(** The dataset [anonymise_dicom] leaves when it returns. *)
Lemma anonymise_dicom_returns base_folder mapping dataset mapping1 dataset1
    new_patient_name :
  anonymise_dicom base_folder (mapping, dataset)
  = ((mapping1, dataset1), Return new_patient_name) →
  ∃ patient_info,
    extract_key_info base_folder dataset
    = (with_patient_name dataset, Return patient_info)
    ∧ add_to_mapping patient_info mapping = (mapping1, Return new_patient_name)
    ∧ (∀ t, is_private t = true → dataset1 !! t = None)
    ∧ (∀ t, is_private t = false →
         option_Forall2 pruned
           (scrubbed new_patient_name (with_patient_name dataset) !! t) (dataset1 !! t))
    ∧ ((walk (scrubbed new_patient_name (with_patient_name dataset))).2 = Return tt →
         dataset1 = (walk (scrubbed new_patient_name (with_patient_name dataset))).1).
Proof.
  destruct (anonymise_dicom_cases base_folder mapping dataset) as (d1 & -> & Hd1).
  destruct (extract_key_info base_folder dataset) as [dataset0 [patient_info|e]]
    eqn:Hextract; [|done].
  destruct (add_to_mapping patient_info mapping) as [m1 [p|e]] eqn:Hadd; [|done].
  intros [= <- <- <-]. exists patient_info.
  destruct (Hd1 _ _ p eq_refl) as (Hprivate & Hother & Hwalk); [by rewrite Hadd|].
  apply extract_key_info_Return in Hextract as Hfields.
  destruct Hfields as (-> & _). by rewrite Hadd.
Qed.

Lemma replace_tags_NoDup : NoDup replace_tags.*1.
Proof. by apply (bool_decide_unpack _). Qed.

Lemma replace_tags_not_deleted field :
  field ∈ replace_tags.*1 → field ∉ delete_tags.
Proof.
  revert field. apply Forall_forall. by apply (bool_decide_unpack _).
Qed.

Lemma patient_name_not_listed :
  (patient_name_key ∉ replace_tags.*1) ∧ (patient_name_key ∉ delete_tags).
Proof. by apply (bool_decide_unpack _). Qed.

(** The named assignments and deletions leave the other tags alone. *)
Lemma scrubbed_other dataset new_patient_name t :
  ¬ named_tag t → scrubbed new_patient_name dataset !! t = dataset !! t.
Proof.
  intros Hnamed. unfold scrubbed.
  rewrite delete_loop_lookup, decide_False.
  - rewrite replace_loop_other.
    + apply lookup_upsert_ne. intros ->. apply Hnamed. by left.
    + intros field Hin ->. apply Hnamed. right. left. eauto.
  - intros (field & -> & Hin)%list_elem_of_fmap. apply Hnamed. right. right. eauto.
Qed.

Lemma scrubbed_deleted dataset new_patient_name field :
  field ∈ delete_tags → scrubbed new_patient_name dataset !! Keyword field = None.
Proof.
  intros Hin. unfold scrubbed. rewrite delete_loop_lookup, decide_True; [done|].
  apply list_elem_of_fmap. eauto.
Qed.

Lemma scrubbed_replaced dataset new_patient_name field v :
  (field, v) ∈ replace_tags →
  scrubbed new_patient_name dataset !! Keyword field = Some (Text v).
Proof.
  intros Hin. unfold scrubbed. rewrite delete_loop_lookup, decide_False.
  - by apply replace_loop_value; [apply replace_tags_NoDup|].
  - intros (field' & [= <-] & Hin')%list_elem_of_fmap.
    apply (replace_tags_not_deleted field); [|done].
    apply list_elem_of_fmap. by exists (field, v).
Qed.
_ _ _ _ _ _ _
- **WORK REQUEST**: All that is needed is the exact run of lines above from the line containing "apply list_elem_of_fmap. eauto." through the line containing "scrubbed. rewrite delete_loop_lookup, decide_False.", both of them included.

- **ANSWER TO THE EXERCISE**:
  apply list_elem_of_fmap. eauto.
Qed.

Lemma scrubbed_replaced dataset new_patient_name field v :
  (field, v) ∈ replace_tags →
  scrubbed new_patient_name dataset !! Keyword field = Some (Text v).
Proof.
  intros Hin. unfold scrubbed. rewrite delete_loop_lookup, decide_False.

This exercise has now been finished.